Noise Immunity, Protection Features, and Timing Behavior

The series places clear emphasis on operating margin in electrically harsh environments. Schmitt‑trigger inputs with defined thresholds help reject slow or noisy control edges from long signal traces or from controllers sharing a ground plane with high di/dt power loops.

Both high‑ and low‑side drivers include undervoltage lockout so the outputs remain off until the bootstrap and VCC rails are adequate—important for preventing partial enhancement and shoot‑through during start‑up or brownout events.

Negative transient tolerance at the outputs, along with the 50 V/ns offset‑slew rating in the half‑bridge device, addresses the practical reality of ringing and layout‑induced overshoot on the switch node.

From a timing perspective, the MCP14H2184 specifies typical turn‑on/turn‑off propagation delays of about 680 ns and 270 ns, respectively, with measured rise and fall times on the order of a few tens of nanoseconds into a 1 nF load. Internal deadtime is trimmed to roughly 400 ns with defined matching between the high‑ and low‑side paths, aiding predictable commutation without relying solely on firmware‑inserted blanking intervals.

These timing values are especially relevant when balancing switching losses against diode recovery and device capacitances in 100–200 kHz inverter legs or when synchronizing multiple phases in a vector‑controlled drive.

Engineers targeting faster switching or lower deadtime can select portfolio variants with different deadtime implementations or higher peak output current to move charge more quickly, subject to EMI and device stress limits.

MCP14H2184 – Half-Bridge Gate Driver Block Diagram

MCP14H2184 in a Half-Bridge Configuration

MCP14H2184 Electrical Characteristics – Absolute Maximum Ratings

System Integration and Design Implications

Direct 3.3 V logic support reduces interface components and level‑shifter delays, which is beneficial for digital current‑mode and FOC control loops that depend on deterministic timing between PWM edges and ADC sampling.

The availability of both modest (~600 mA) and higher (multi‑amp) drive strengths allows the same control architecture to scale from small motors and compact DC‑DC converters to larger inverter legs with higher gate charge devices.

For applications where the MOSFET or IGBT requires higher Miller‑plateau currents, the 4.5 A devices provide headroom to shorten transitions and reduce overlap losses, albeit with the usual care to manage EMI and dV/dt‑induced stress on isolation and sensors.

Package choices (SOIC‑8/14 for two‑switch stages and SOIC‑28 for three‑phase) simplify PCB routing, particularly around bootstrap networks and Kelvin‑connected source/emitters. Internal deadtime options reduce firmware dependency for shoot‑through prevention and can act as a safety backstop should control software misconfigure blanking times.

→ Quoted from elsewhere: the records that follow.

(** Two arrangements of the same elements, both ascending and with the same
    order among ties, are the same list. *)
Lemma sorted_ties_unique s1 s2 :
  Sorted le_k s1 → Sorted le_k s2 → s1 ≡ₚ s2 →
  (∀ τ, filter (λ y, k y = τ) s1 = filter (λ y, k y = τ) s2) → s1 = s2.
Proof.
  assert (Transitive le_k) as Htrans.
  { intros x y z. unfold le_k. apply Qcle_trans. }
  intros H1 H2. apply Sorted_StronglySorted in H1, H2; try done.
  revert s2 H2. induction H1 as [|x s1 Hs1 IH Hx]; intros s2 H2 Hperm Hties.
  { by apply Permutation_nil_l in Hperm. }
  destruct H2 as [|y s2 Hs2 Hy]; [by apply Permutation_nil_r in Hperm|].
  assert (k x = k y) as Hk.
  { apply Qcle_antisym.
    - assert (y ∈ x :: s1) as [->|Hin]%elem_of_cons by (rewrite Hperm; left).
      + apply Qcle_refl.
      + by apply (proj1 (Forall_forall _ _) Hx).
    - assert (x ∈ y :: s2) as [->|Hin]%elem_of_cons by (rewrite <-Hperm; left).
      + apply Qcle_refl.
      + by apply (proj1 (Forall_forall _ _) Hy). }
  assert (x = y) as ->.
  { specialize (Hties (k x)). rewrite !filter_cons in Hties.
    rewrite decide_True in Hties by done.
    rewrite decide_True in Hties by done. congruence. }
  f_equal. apply IH; [done|by apply (inj (cons y))|].
  intros τ. specialize (Hties τ). rewrite !filter_cons in Hties.
  case_decide; congruence.
Qed.

Lemma stable_sorted_sort_by l s : spec.stable_sorted k l s → s = sort_by k l.
Proof.
  intros (Hs & Hp & Ht). destruct (sort_by_stable l) as (Hs' & Hp' & Ht').
  apply sorted_ties_unique; [done..|by rewrite Hp, Hp'|].
  intros τ. by rewrite Ht, Ht'.
Qed.

End sort_facts.

Lemma sort_by_fmap {A B} (k : A → Qc) (f : B → A) (l : list B) :
  py.sort_by k (f <$> l) = f <$> py.sort_by (k ∘ f) l.
Proof.
  induction l as [|x l IH]; [done|].
  rewrite fmap_cons. cbn [py.sort_by]. rewrite IH.
  generalize (py.sort_by (k ∘ f) l). intros s.
  induction s as [|y s IHs]; [done|].
  rewrite fmap_cons. cbn [py.insert_by]. unfold compose at 1 2.
  destruct (bool_decide _); [done|]. by rewrite fmap_cons, IHs.
Qed.

(** With the order on the elements themselves, sorting depends on the
    elements only, not on their input order. *)
Lemma sort_by_id_perm (l1 l2 : list Qc) :
  l1 ≡ₚ l2 → py.sort_by id l1 = py.sort_by id l2.
Proof.
  intros Hp. apply (Sorted_unique Qcle).
  - apply (sort_by_sorted id).
  - apply (sort_by_sorted id).
  - by rewrite !sort_by_perm.
Qed.

(** ** Dwell samples *)

Section dwell_facts.
Import py features spec aux.

Lemma represents_empty : represents ∅ no_pending.
Proof. intros k. by rewrite lookup_empty. Qed.

Lemma represents_insert m q k l :
  represents m q → represents (<[k := l]> m) (set_queue q k l).
Proof.
  intros Hr k'. unfold set_queue. case_bool_decide as Hk.
  - subst. by rewrite lookup_insert_eq.
  - rewrite lookup_insert_ne by done. apply Hr.
Qed.

Lemma dwell_step_fifo m q d e evs :
  represents m q →
  ∃ m' q' d',
    dwell_step (m, d) (triple e) = Some (m', d ++ d') ∧ represents m' q' ∧
    fifo_dwell q (e :: evs) = d' ++ fifo_dwell q' evs.
Proof.
  intros Hr. unfold dwell_step, triple. cbn [fifo_dwell].
  unfold is_press, is_release.
  destruct (String.eqb_spec (ev_type e) "down") as [Hd|Hd].
  { rewrite (bool_decide_eq_true_2 (ev_type e = "down")) by done.
    pose proof (Hr (ev_key e)) as Hk.
    destruct (m !! ev_key e) as [l|] eqn:Hl; simpl in Hk.
    - rewrite bool_decide_eq_true_2 by done. rewrite Hl. simpl.
      eexists _, _, []. rewrite app_nil_r. split_and!; [done| |done].
      rewrite <-Hk. by apply represents_insert.
    - rewrite bool_decide_eq_false_2 by (by intros [??]).
      rewrite lookup_insert_eq. simpl.
      eexists _, _, []. rewrite app_nil_r. split_and!; [done| |done].
      rewrite <-Hk. rewrite insert_insert_eq. by apply represents_insert. }
  rewrite (bool_decide_eq_false_2 (ev_type e = "down")) by done.
  destruct (String.eqb_spec (ev_type e) "up") as [Hu|Hu].
  { rewrite (bool_decide_eq_true_2 (ev_type e = "up")) by done.
    pose proof (Hr (ev_key e)) as Hk.
    destruct (m !! ev_key e) as [l|] eqn:Hl; simpl in Hk.
    - rewrite bool_decide_eq_true_2 by done. simpl. rewrite <-Hk.
      destruct l as [|press_t rest]; simpl.
      + eexists m, q, []. by rewrite app_nil_r.
      + case_bool_decide.
        * eexists _, _, [_]. split_and!; [done| |done].
          by apply represents_insert.
        * eexists _, _, []. rewrite app_nil_r. split_and!; [done| |done].
          by apply represents_insert.
    - rewrite bool_decide_eq_false_2 by (by intros [??]). simpl.
      rewrite <-Hk. eexists m, q, []. by rewrite app_nil_r. }
  rewrite (bool_decide_eq_false_2 (ev_type e = "up")) by done.
  eexists m, q, []. by rewrite app_nil_r.
Qed.

Lemma dwell_loop_fifo evs : ∀ m q d,
  represents m q →
  ∃ m', for_each dwell_step (triple <$> evs) (m, d)
        = Some (m', d ++ fifo_dwell q evs).
Proof.
  induction evs as [|e evs IH]; intros m q d Hr.
  { exists m. simpl. by rewrite app_nil_r. }
  destruct (dwell_step_fifo m q d e evs Hr) as (m' & q' & d' & Hstep & Hr' & Hq).
  rewrite Hq, fmap_cons. cbn [for_each]. rewrite Hstep. simpl.
  destruct (IH m' q' (d ++ d') Hr') as [m'' ->].
  exists m''. by rewrite app_assoc.
Qed.

Lemma dwell_times_of_fifo events :
  dwell_times_of events = Some (fifo_dwell no_pending (sort_by ev_t events)).
Proof.
  unfold dwell_times_of.
  change (λ event, (ev_t event, ev_type event, ev_key event)) with triple.
  rewrite (sort_by_fmap (λ x, x.1.1) triple).
  destruct (dwell_loop_fifo (sort_by ((λ x, x.1.1) ∘ triple) events)
              ∅ no_pending [] represents_empty) as [m' ->].
  done.
Qed.

Lemma fifo_dwell_positive evs : ∀ q d, d ∈ fifo_dwell q evs → (0 < d)%Qc.
Proof.
  induction evs as [|e evs IH]; intros q d; simpl; [by intros ?%elem_of_nil|].
  repeat case_bool_decide; eauto.
  destruct (q (ev_key e)); eauto.
  case_bool_decide; simpl; eauto.
  intros [->|?]%elem_of_cons; eauto.
Qed.

End dwell_facts.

For offline supplies and inverter front‑ends built around ~400 V DC buses, the 600 V level‑shift margin aligns with typical worst‑case line and transient conditions, while still requiring careful snubbing and layout to contain overshoot and ringing. Microchip also makes simulation models available, enabling pre‑layout evaluation of gate‑drive current, timing, and bootstrap behavior before committing to prototypes.

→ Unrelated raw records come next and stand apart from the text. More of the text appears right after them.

(** Issue, save, delete the access identifier, extract. *)
Lemma extract_after_delete_is_revoked_witness :
  exists n m2,
    Delete (accessUUID pair42) 1200 saved42 = (Ok n, m2) /\
    ("a-1" <> "r-1" -> elapsed (accessExpiry pair42) 1200 = false -> n = 1) /\
    entries m2 !! accessUUID pair42 = None /\
    valid_signature demo (accessSecret demo) (accessToken pair42) = true /\
    elapsed (expiry (claims (accessToken pair42))) 1300 = false /\
    Extract demo (accessToken pair42) 1300 m2 = Err RevokedOrUnknown.
Proof.
  exact (AuthFacts.extract_after_delete_is_revoked demo 42 1000 1200 1300 "a-1" "r-1"
           pair42 empty saved42 eq_refl eq_refl eq_refl).
Defined.

(** The scenarios of the testable properties. *)
Example scenario_issue_extract_expire :
  Extract demo (accessToken pair42) 1000 saved42 = Ok (42, "a-1") /\
  Extract demo (accessToken pair42) (1000 + 16 * 60) saved42 = Err Expired.
Proof. repeat split. Qed.

Example scenario_delete_then_extract :
  fst (Delete "a-1" 1000 saved42) = Ok 1 /\
  Extract demo (accessToken pair42) 1000 (snd (Delete "a-1" 1000 saved42)) = Err RevokedOrUnknown /\
  fst (Delete "a-1" 1000 (snd (Delete "a-1" 1000 saved42))) = Ok 0.
Proof. repeat split. Qed.

Example scenario_refresh :
  Refresh demo (refreshToken pair42) 2000 "a-2" "r-2" saved42 = (Ok pair42', refreshed42) /\
  Lookup "r-1" 2000 refreshed42 = Err NotFound /\
  Lookup "a-2" 2000 refreshed42 = Ok 42 /\
  fst (Refresh demo (refreshToken pair42) 2001 "a-3" "r-3" refreshed42) = Err RevokedOrUnknown.
Proof. repeat split. Qed.

(** The access token of the old pair is still verified after the refresh:
    only the refresh identifier was deleted. *)
Example old_access_token_after_refresh :
  Extract demo (accessToken pair42) 1500 (snd (Refresh demo (refreshToken pair42) 1500 "a-2" "r-2" saved42))
    = Ok (42, "a-1").
Proof. repeat split. Qed.

(** A misconfigured key: [SigningError]. *)
Example issue_with_bad_key :
  IssueTokens {| sign := mac; accessSecret := 0; refreshSecret := 23;
                 accessTTL := 900; refreshTTL := 604800 |} 42 1000 "a-1" "r-1"
  = Err SigningError.
Proof. reflexivity. Qed.

(** The store down: [Save] fails [PersistenceError] and writes nothing. *)
Example save_on_unavailable_medium :
  Save 42 pair42 {| entries := ∅; available := false |}
  = (Err PersistenceError, {| entries := ∅; available := false |}).
Proof. reflexivity. Qed.

End AuthRuns.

Availability and Target Use Cases

According to Microchip, the family is in production and orderable, with parts positioned for a range of motor applications and power converters. The breadth of options—topology, deadtime, and drive strength—allows engineers to tailor a driver to the device technology (MOSFET vs. IGBT), switching speed, and efficiency objectives without redesigning the logic interface. Typical deployments include BLDC and PMSM drives, appliance compressors and pumps, compact industrial inverters, DC‑DC stages in auxiliary power supplies, and audio Class‑D amplifiers where a half‑bridge stage is common.

Microchip’s 600 V gate‑driver portfolio adds incremental but practical choices—level‑shift capability, defined deadtime options, and 3.3 V logic—that matter when closing the loop between a digital controller and a high‑voltage power stage.